No le quedaban lágrimas, ni una sola, o eso creía. Tanto tiempo aguantándolas, creando una presa para que no desbordasen sus ojos… Pero nada había funcionado. Reteniendo su tristeza solamente había conseguido retrasar el temido momento en el que explotaría, hipando y sollozando, entre convulsiones y espasmos, un caudaloso río con origen en sus lacrimales deslizándose por sus mejillas.
Se dirigió al baño casi de manera automática porque quería secarse los ojos, sí, con el secador, como una tonta, como hacía cuando era pequeña. Y mientras el aire despejaba su cara y se introducía en sus cavidades, una serie de imágenes y recuerdos le vino a la mente, como cuando su madre la regañaba de niña. Nada había cambiado, al parecer. El cálido aire, que en un principio le había resultado reconfortante, ahora le parecía molesto, incluso doloroso. El secador no hacía su función, no paraba el río que surgía de sus ojos.
Sabía que algo iba mal, ese lloro no era normal en ella. Solo cuando se miró al espejo comprobó la transformación. Nunca había llorado tanto, tantas horas seguidas. Ese cúmulo de desolación, rabia, tristeza e impotencia había aflorado en sus ojos. Unos ojos que ahora estaban inyectados en sangre, o peor aún, eran sangre. No quedaba iris ni pupila en ellos. La rabia la había cegado. Parecían los ojos de un monstruo, en lo que se había convertido. Las lágrimas no habían sido como las de siempre, estas le escocían, la hacían sufrir y llorar todavía más, le quemaban, eran lava surgiendo de un volcán y el aire del secador lo había empeorado.
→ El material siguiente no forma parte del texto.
Lemma patterns_supported_ok members n :
  patterns_supported members = Continue () n → ∀ k v, (k, v) ∈ members → ∃ s, k = Json.KStr s ∧ small_pattern s.
Proof.
  induction members as [|[[s|] v] members IH]; cbn; [by intros _ k v ?%elem_of_nil| |done].
  destruct (512 <? slen s) eqn:Hl; [done|]. destruct (re2_compile s) eqn:Hc; [|done]. cbn.
  intros Hr k v' [[= -> ->]|Hin]%elem_of_cons; [|by eapply IH]. exists s. split; [done|]. split; [by apply Z.ltb_ge|done].
Qed.

Lemma visit_member_ok e k child ticks found n :
  visit_member expired e (k, child) ticks = Continue found n →
  ∃ key, k = Json.KStr key ∧ slen key ≤ 8192 ∧ (Entry.schema_position e = true → keyword_ok key child)
    ∧ found.1 = member_entries e key child
    ∧ (Entry.schema_position e = true → key ∈ reference_keys → (Entry.root e, child) ∈ found.2).
Proof.
  intros Hv%before_deadline_ok. destruct k as [key|]; [|done]. exists key. split; [done|].
  destruct (8192 <? slen key) eqn:Hlen; [done|]. apply Z.ltb_ge in Hlen. split; [done|].
  cbv zeta in Hv. destruct (Entry.schema_position e) eqn:Hpos; cbn [andb] in Hv.
  2: { injection Hv as <- <-. done. }
  destruct (eqv key "pattern"%string && negb (string_test (λ s, slen s <=? 512) child)) eqn:P1; [done|].
  destruct (eqv key "pattern"%string && string_test (λ s, negb (re2_compile s)) child) eqn:P2; [done|].
  apply outcome_bind_ok in Hv as ([] & m & Hp & Hv).
  destruct (eqv key "$id"%string) eqn:Hid; [done|]. destruct (eqv key "$schema"%string && negb (eqv child _)) eqn:Hs; [done|].
  destruct (member key reference_keys && negb (string_test (λ s, startswith s "#") child)) eqn:Hr; [done|].
  injection Hv as <- <-. cbn [fst snd]. split; [intros _|split; [done|]].
  - split.
    + intros ->. cbn in P1, P2. destruct child; try done. exists s. apply negb_false_iff, Z.leb_le in P1.
      by apply negb_false_iff in P2.
    + intros members -> ->. by eapply patterns_supported_ok.
    + intros ->. done.
    + intros ->. cbn in Hs. by apply negb_false_iff, eqv_eq in Hs.
    + intros Hk. unfold member in Hr. rewrite (bool_decide_eq_true_2 _ Hk) in Hr. destruct child; try done. exists s. split; [done|].
      by apply negb_false_iff in Hr.
  - intros _ Hk. unfold member. rewrite (bool_decide_eq_true_2 _ Hk). by apply list_elem_of_singleton.
Qed.

Lemma visit_members_ok e members ticks found n :
  visit_members expired e members ticks = Continue found n →
  ∀ k child, (k, child) ∈ members →
    ∃ key, k = Json.KStr key ∧ slen key ≤ 8192 ∧ (Entry.schema_position e = true → keyword_ok key child)
      ∧ (∀ e', e' ∈ member_entries e key child → e' ∈ found.1)
      ∧ (Entry.schema_position e = true → key ∈ reference_keys → (Entry.root e, child) ∈ found.2).
Proof.
  revert ticks found n. induction members as [|[k0 child0] members IH]; intros ticks found n; cbn [visit_members];
    [by intros _ k child ?%elem_of_nil|].
  intros (a & m1 & Ha & (b & m2 & Hb & [= <- <-])%outcome_bind_ok)%outcome_bind_ok k child. cbn [fst snd].
  intros [[= -> ->]|Hin]%elem_of_cons.
  - apply visit_member_ok in Ha as (key & -> & ? & ? & -> & Hr). exists key. split_and!; [done..| |].
    + intros e' ?. by apply elem_of_app; left.
    + intros ??. apply elem_of_app. left. by apply Hr.
  - destruct (IH _ _ _ Hb k child Hin) as (key & ? & ? & ? & He & Hr). exists key. split_and!; [done..| |].
    + intros e' ?. apply elem_of_app. right. by apply He.
    + intros ??. apply elem_of_app. right. by apply Hr.
Qed.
Profundos surcos recorrían su cara y su cuello de cisne, las marcas del odio, que la corroía por fuera y por dentro.
Su historia acabaría mal, como todas las que escribía. Ella no iba a ser menos y tenía imaginación suficiente. ¿Una sobredosis de pastillas? ¿Una cuchilla bien afilada? También podía meterse en el coche, dentro del garaje, con la calefacción puesta, y solamente esperar a que un dulce e inocuo sopor la envolviese… Pero no, ella era una dramática, una histérica, como él solía llamarla tarareando aquella canción de los Chikos del Maíz, aquella canción con la que ella tantas veces se había masturbado, antes de ir a dormir, con los auriculares puestos y la visión borrosa. Sí, definitivamente, a ella le iba el drama y siempre había querido volar, o eso es lo que pedía todos los años en la carta a los Reyes Magos. La azotea al atardecer le pareció un buen lugar desde donde empezar a volar. Y teatralmente gritaría: Adiós mundo cruel. Mientras tanto, el telón se bajaría.